Popularity marketing can be gamed because it plays the odds, and is often based on implied reciprocity of one kind or another. Add to this that most people don’t read before they share, and all we really have in the end is an Internet traffic jam, with a few nice cars to look at while we sit in gridlock.

Here’s an idea;

Instead of finding the popular people in class and hoping that if you beg them to vote for class president, they’ll listen, maybe there’s a smarter way. Not just getting up off our asses and finding our own influencers.

What if we combine that with looking not just for the people with the biggest networks who talk the most, we drill down even further and find the pivotal people who actually care.

We could get to know them, just a handful, a representative sample, if you will, and talk to them like people.

We could figure out how we can serve our intended targets through them.

If our focus is on serving our ideal customers and clients to the best of our abilities, doesn’t it follow that the rest will take care of itself. That’s certainly been my experience.

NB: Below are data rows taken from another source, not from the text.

(* ===== verification/CoreApi.v ===== *)
(** * The core interfaces and the validating cores ([pkg/coreapis/api.go], [validation.go])

    [MoabQueuesCoreApi] and [MoabTasksCoreApi] are what an adapter calls: every handler of a
    core, with the time of the request, and its snapshots.  The cores implement them; a
    validating core checks each request first and answers an invalid one itself. *)

From S2P Require Export Stub Snapshots.

(** [mrpc.ReadResponse] and [mrpc.UpdateResponse]: an application error or a payload. *)
Definition Outcome (A : Type) : Type := mrpcError + A.

Record MoabQueuesCoreApi (S : Type) := mkMoabQueuesCoreApi {
  queuesCore_Snapshot : S -> Stream QEntity;
  queuesCore_Restore : list (Stream QEntity) -> M S unit;
  core_GetQueue : Wire.QueueIdRequest.t -> Z -> M S (Outcome Queue.t);
  core_GetQueueByName : QueueNameRequest.t -> Z -> M S (Outcome Queue.t);
  core_ListQueues : ListQueuesRequest.t -> Z -> M S (Outcome listQueuesResult);
  core_GetSchedule : ScheduleNameRequest.t -> Z -> M S (Outcome Schedule.t);
  core_DequeSchedules : Z -> Z -> M S (Outcome (list (Schedule.t * Queue.t)));
  core_ListSchedules : Wire.ListSchedulesRequest.t -> Z -> M S (Outcome listSchedulesResult);
  core_CreateQueue : Wire.CreateQueueRequest.t -> Z -> M S (Outcome Queue.t);
  core_UpdateQueue : UpdateQueueRequest.t -> Z -> M S (Outcome Queue.t);
  core_DeleteQueue : QueueNameRequest.t -> Z -> M S (Outcome QueueId.t);
  core_CreateSchedule : CreateScheduleRequest.t -> Z -> M S (Outcome Schedule.t);
  core_UpdateSchedule : UpdateScheduleRequest.t -> Z -> M S (Outcome Schedule.t);
  core_DeleteSchedule : ScheduleNameRequest.t -> Z -> M S (Outcome unit);
  core_ReportSchedulesStatus : Wire.ReportSchedulesStatusRequest.t -> Z -> M S (Outcome unit);
  core_RunQueuesGarbageCollection : RunQueuesGarbageCollectionRequest.t -> Z -> M S (Outcome unit);
  core_SwapQueueId : SwapQueueIdRequest.t -> Z -> M S (Outcome (Queue.t * QueueId.t));
}.
Arguments queuesCore_Snapshot {S} _ _.
Arguments queuesCore_Restore {S} _ _.
Arguments core_GetQueue {S} _ _ _.
Arguments core_GetQueueByName {S} _ _ _.
Arguments core_ListQueues {S} _ _ _.
Arguments core_GetSchedule {S} _ _ _.
Arguments core_DequeSchedules {S} _ _ _.
Arguments core_ListSchedules {S} _ _ _.
Arguments core_CreateQueue {S} _ _ _.
Arguments core_UpdateQueue {S} _ _ _.
Arguments core_DeleteQueue {S} _ _ _.
Arguments core_CreateSchedule {S} _ _ _.
Arguments core_UpdateSchedule {S} _ _ _.
Arguments core_DeleteSchedule {S} _ _ _.
Arguments core_ReportSchedulesStatus {S} _ _ _.
Arguments core_RunQueuesGarbageCollection {S} _ _ _.
Arguments core_SwapQueueId {S} _ _ _.

Record MoabTasksCoreApi (S : Type) := mkMoabTasksCoreApi {
  tasksCore_Snapshot : S -> Stream TEntity;
  tasksCore_Restore : list (Stream TEntity) -> M S unit;
  core_GetTask : Wire.GetTaskRequest.t -> Z -> M S (Outcome Task.t);
  core_GetStatistics : Wire.QueueIdRequest.t -> Z -> M S (Outcome GetStatisticsResponse.t);
  core_ListTasks : Wire.ListTasksRequest.t -> Z -> M S (Outcome listTasksResult);
  core_Enqueue : Wire.EnqueueRequest.t -> Z -> M S (Outcome (list Task.t));
  core_Dequeue : Wire.DequeueRequest.t -> Z -> M S (Outcome (list Task.t));
  core_ReportStatus : Wire.ReportStatusRequest.t -> Z -> M S (Outcome (list ReportStatusResponseEntry.t));
  core_DeleteTasks : Wire.DeleteTasksRequest.t -> Z -> M S (Outcome unit);
  core_RestartTasks : Wire.RestartTasksRequest.t -> Z -> M S (Outcome (list RestartTasksResponseEntry.t));
  core_PurgeQueue : Wire.QueueIdRequest.t -> Z -> M S (Outcome unit);
  core_RunTasksGarbageCollection : RunTasksGarbageCollectionRequest.t -> Z -> M S (Outcome unit);
  core_RunPurgeQueueGarbageCollection : RunPurgeQueueGarbageCollectionRequest.t -> Z -> M S (Outcome unit);
}.
Arguments tasksCore_Snapshot {S} _ _.
Arguments tasksCore_Restore {S} _ _.
Arguments core_GetTask {S} _ _ _.
Arguments core_GetStatistics {S} _ _ _.
Arguments core_ListTasks {S} _ _ _.
Arguments core_Enqueue {S} _ _ _.
Arguments core_Dequeue {S} _ _ _.
Arguments core_ReportStatus {S} _ _ _.
Arguments core_DeleteTasks {S} _ _ _.
Arguments core_RestartTasks {S} _ _ _.
Arguments core_PurgeQueue {S} _ _ _.
Arguments core_RunTasksGarbageCollection {S} _ _ _.
Arguments core_RunPurgeQueueGarbageCollection {S} _ _ _.

Section cores.
Context {U : Utils} {H : Honey} {C : CronLib} {K : Keyspace} {Sn : Snapshots} {G : Gronx}.

Definition queues_outcome {A} (m : M QTxn (QResponse A)) : M QTxn (Outcome A) :=
  r ← m; mret (match r with QError e => inl (QueuesError e) | QPayload a => inr a end).
Definition tasks_outcome {A} (m : M Txn (Response A)) : M Txn (Outcome A) :=
  r ← m; mret (match r with ApplicationError e => inl (TasksError e) | Payload a => inr a end).

(** [honey.ShardRange.Owns] *)
Definition in_bounds (lower upper : Z) (shardKey : Z) : bool :=
  (lower <=? shardKey) && (shardKey <=? upper).

(** *** The cores behind the interfaces *)

Definition MoabQueuesCore (lower upper : Z) : MoabQueuesCoreApi QTxn := {|
  queuesCore_Snapshot := queues_Snapshot;
  queuesCore_Restore := queues_Restore (in_bounds lower upper);
  core_GetQueue req now := queues_outcome (id ← deref (Wire.QueueIdRequest.QueueId req); GetQueue id);
  core_GetQueueByName req now := queues_outcome (GetQueueByName req);
  core_ListQueues req now := queues_outcome (ListQueues req);
  core_GetSchedule req now := queues_outcome (GetSchedule req);
  core_DequeSchedules req now := queues_outcome (DequeSchedules req);
  core_ListSchedules req now := queues_outcome (req ← deref (ListSchedulesRequest_of req); ListSchedules req);
  core_CreateQueue req now := queues_outcome (req ← deref (CreateQueueRequest_of req); CreateQueue req now);
  core_UpdateQueue req now := queues_outcome (UpdateQueue req now);
  core_DeleteQueue req now := queues_outcome (DeleteQueue req);
  core_CreateSchedule req now := queues_outcome (CreateSchedule req now);
  core_UpdateSchedule req now := queues_outcome (UpdateSchedule req now);
  core_DeleteSchedule req now := queues_outcome (DeleteSchedule req);
  core_ReportSchedulesStatus req now := queues_outcome (req ← deref (ReportSchedulesStatusRequest_of req); ReportSchedulesStatus req now);
  core_RunQueuesGarbageCollection req now := queues_outcome (RunQueuesGarbageCollection req);
  core_SwapQueueId req now := queues_outcome (SwapQueueId req now);
|}.

Definition MoabTasksCore (lower upper : Z) : MoabTasksCoreApi Txn := {|
  tasksCore_Snapshot := tasks_Snapshot;
  tasksCore_Restore := tasks_Restore (in_bounds lower upper);
  core_GetTask req now := tasks_outcome (id ← deref (Wire.GetTaskRequest.TaskId req); GetTask id now);
  core_GetStatistics req now := tasks_outcome (id ← deref (Wire.QueueIdRequest.QueueId req); GetStatistics id now);
  core_ListTasks req now := tasks_outcome (req ← deref (ListTasksRequest_of req); ListTasks req);
  core_Enqueue req now := tasks_outcome (req ← deref (EnqueueRequest_of req); Enqueue req now);
  core_Dequeue req now := tasks_outcome (req ← deref (DequeueRequest_of req); Dequeue req now);
  core_ReportStatus req now := tasks_outcome (req ← deref (ReportStatusRequest_of req); ReportStatus req now);
  core_DeleteTasks req now := tasks_outcome (req ← deref (DeleteTasksRequest_of req); DeleteTasks req);
  core_RestartTasks req now := tasks_outcome (req ← deref (RestartTasksRequest_of req); RestartTasks req now);
  core_PurgeQueue req now := tasks_outcome (id ← deref (Wire.QueueIdRequest.QueueId req); PurgeQueue id);
  core_RunTasksGarbageCollection req now := tasks_outcome (RunTasksGarbageCollection req now);
  core_RunPurgeQueueGarbageCollection req now := tasks_outcome (RunPurgeQueueGarbageCollection req);
|}.

(** *** The validating cores *)

(** [if err := req.Payload.Validate(); err != nil { return InvalidRequest }] *)
Definition validating {S A} (err : error) (call : M S (Outcome A)) : M S (Outcome A) :=
  match err with
  | Some msg => mret (inl (ValidationError msg))
  | None => call
  end.

Section queues_validating.
Context {S : Type} (core : MoabQueuesCoreApi S).

Definition validating_GetQueue (req : Wire.QueueIdRequest.t) (now : Z) : M S (Outcome Queue.t) :=
  validating (GetQueueRequest_Validate req) (core_GetQueue core req now).
Definition validating_GetQueueByName (req : QueueNameRequest.t) (now : Z) : M S (Outcome Queue.t) :=
  validating (GetQueueByNameRequest_Validate req) (core_GetQueueByName core req now).
Definition validating_ListQueues (req : ListQueuesRequest.t) (now : Z) : M S (Outcome listQueuesResult) :=
  validating (ListQueuesRequest_Validate req) (core_ListQueues core req now).
Definition validating_GetSchedule (req : ScheduleNameRequest.t) (now : Z) : M S (Outcome Schedule.t) :=
  validating (GetScheduleRequest_Validate req) (core_GetSchedule core req now).
Definition validating_DequeSchedules (req : Z) (now : Z) : M S (Outcome (list (Schedule.t * Queue.t))) :=
  validating (DequeSchedulesRequest_Validate req) (core_DequeSchedules core req now).
Definition validating_ListSchedules (req : Wire.ListSchedulesRequest.t) (now : Z) : M S (Outcome listSchedulesResult) :=
  validating (ListSchedulesRequest_Validate req) (core_ListSchedules core req now).
Definition validating_CreateQueue (req : Wire.CreateQueueRequest.t) (now : Z) : M S (Outcome Queue.t) :=
  validating (CreateQueueRequest_Validate req) (core_CreateQueue core req now).
Definition validating_UpdateQueue (req : UpdateQueueRequest.t) (now : Z) : M S (Outcome Queue.t) :=
  validating (UpdateQueueRequest_Validate req) (core_UpdateQueue core req now).
Definition validating_DeleteQueue (req : QueueNameRequest.t) (now : Z) : M S (Outcome QueueId.t) :=
  validating (DeleteQueueRequest_Validate req) (core_DeleteQueue core req now).
Definition validating_CreateSchedule (req : CreateScheduleRequest.t) (now : Z) : M S (Outcome Schedule.t) :=
  validating (CreateScheduleRequest_Validate req) (core_CreateSchedule core req now).
Definition validating_UpdateSchedule (req : UpdateScheduleRequest.t) (now : Z) : M S (Outcome Schedule.t) :=
  validating (UpdateScheduleRequest_Validate req) (core_UpdateSchedule core req now).
Definition validating_DeleteSchedule (req : ScheduleNameRequest.t) (now : Z) : M S (Outcome unit) :=
  validating (DeleteScheduleRequest_Validate req) (core_DeleteSchedule core req now).
Definition validating_ReportSchedulesStatus (req : Wire.ReportSchedulesStatusRequest.t) (now : Z) : M S (Outcome unit) :=
  validating (ReportSchedulesStatusRequest_Validate req) (core_ReportSchedulesStatus core req now).
Definition validating_RunQueuesGarbageCollection (req : RunQueuesGarbageCollectionRequest.t) (now : Z) : M S (Outcome unit) :=
  validating (RunQueuesGarbageCollectionRequest_Validate req) (core_RunQueuesGarbageCollection core req now).
Definition validating_SwapQueueId (req : SwapQueueIdRequest.t) (now : Z) : M S (Outcome (Queue.t * QueueId.t)) :=
  validating (SwapQueueIdRequest_Validate req) (core_SwapQueueId core req now).

Definition MoabQueuesValidatingCore : MoabQueuesCoreApi S := {|
  queuesCore_Snapshot := queuesCore_Snapshot core;
  queuesCore_Restore := queuesCore_Restore core;
  core_GetQueue := validating_GetQueue;
  core_GetQueueByName := validating_GetQueueByName;
  core_ListQueues := validating_ListQueues;
  core_GetSchedule := validating_GetSchedule;
  core_DequeSchedules := validating_DequeSchedules;
  core_ListSchedules := validating_ListSchedules;
  core_CreateQueue := validating_CreateQueue;
  core_UpdateQueue := validating_UpdateQueue;
  core_DeleteQueue := validating_DeleteQueue;
  core_CreateSchedule := validating_CreateSchedule;
  core_UpdateSchedule := validating_UpdateSchedule;
  core_DeleteSchedule := validating_DeleteSchedule;
  core_ReportSchedulesStatus := validating_ReportSchedulesStatus;
  core_RunQueuesGarbageCollection := validating_RunQueuesGarbageCollection;
  core_SwapQueueId := validating_SwapQueueId;
|}.
End queues_validating.

Section tasks_validating.
Context {S : Type} (core : MoabTasksCoreApi S).

Definition validating_GetTask (req : Wire.GetTaskRequest.t) (now : Z) : M S (Outcome Task.t) :=
  validating (GetTaskRequest_Validate req) (core_GetTask core req now).
Definition validating_GetStatistics (req : Wire.QueueIdRequest.t) (now : Z) : M S (Outcome GetStatisticsResponse.t) :=
  validating (GetStatisticsRequest_Validate req) (core_GetStatistics core req now).
Definition validating_ListTasks (req : Wire.ListTasksRequest.t) (now : Z) : M S (Outcome listTasksResult) :=
  validating (ListTasksRequest_Validate req) (core_ListTasks core req now).
Definition validating_Enqueue (req : Wire.EnqueueRequest.t) (now : Z) : M S (Outcome (list Task.t)) :=
  validating (EnqueueRequest_Validate req) (core_Enqueue core req now).
Definition validating_Dequeue (req : Wire.DequeueRequest.t) (now : Z) : M S (Outcome (list Task.t)) :=
  validating (DequeueRequest_Validate req) (core_Dequeue core req now).
Definition validating_ReportStatus (req : Wire.ReportStatusRequest.t) (now : Z) : M S (Outcome (list ReportStatusResponseEntry.t)) :=
  validating (ReportStatusRequest_Validate req) (core_ReportStatus core req now).
Definition validating_DeleteTasks (req : Wire.DeleteTasksRequest.t) (now : Z) : M S (Outcome unit) :=
  validating (DeleteTasksRequest_Validate req) (core_DeleteTasks core req now).
Definition validating_RestartTasks (req : Wire.RestartTasksRequest.t) (now : Z) : M S (Outcome (list RestartTasksResponseEntry.t)) :=
  validating (RestartTasksRequest_Validate req) (core_RestartTasks core req now).
Definition validating_PurgeQueue (req : Wire.QueueIdRequest.t) (now : Z) : M S (Outcome unit) :=
  validating (PurgeQueueRequest_Validate req) (core_PurgeQueue core req now).
Definition validating_RunTasksGarbageCollection (req : RunTasksGarbageCollectionRequest.t) (now : Z) : M S (Outcome unit) :=
  validating (RunTasksGarbageCollectionRequest_Validate req) (core_RunTasksGarbageCollection core req now).
Definition validating_RunPurgeQueueGarbageCollection (req : RunPurgeQueueGarbageCollectionRequest.t) (now : Z) : M S (Outcome unit) :=
  validating (RunPurgeQueueGarbageCollectionRequest_Validate req) (core_RunPurgeQueueGarbageCollection core req now).

Definition MoabTasksValidatingCore : MoabTasksCoreApi S := {|
  tasksCore_Snapshot := tasksCore_Snapshot core;
  tasksCore_Restore := tasksCore_Restore core;
  core_GetTask := validating_GetTask;
  core_GetStatistics := validating_GetStatistics;
  core_ListTasks := validating_ListTasks;
  core_Enqueue := validating_Enqueue;
  core_Dequeue := validating_Dequeue;
  core_ReportStatus := validating_ReportStatus;
  core_DeleteTasks := validating_DeleteTasks;
  core_RestartTasks := validating_RestartTasks;
  core_PurgeQueue := validating_PurgeQueue;
  core_RunTasksGarbageCollection := validating_RunTasksGarbageCollection;
  core_RunPurgeQueueGarbageCollection := validating_RunPurgeQueueGarbageCollection;
|}.
End tasks_validating.

End cores.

Which is not to say I don’t market – as we discussed last time, I’m advocate of using every weapon at your disposal to win the war against business failure.

The conundrum, I realize is that only people and companies who truly care can achieve this.

So if you’re the head of your company, and you care, yes, you can make it a mandate that people in marketing reflect that in their advertising, content, social outreach, etc. But you can’t mandate caring.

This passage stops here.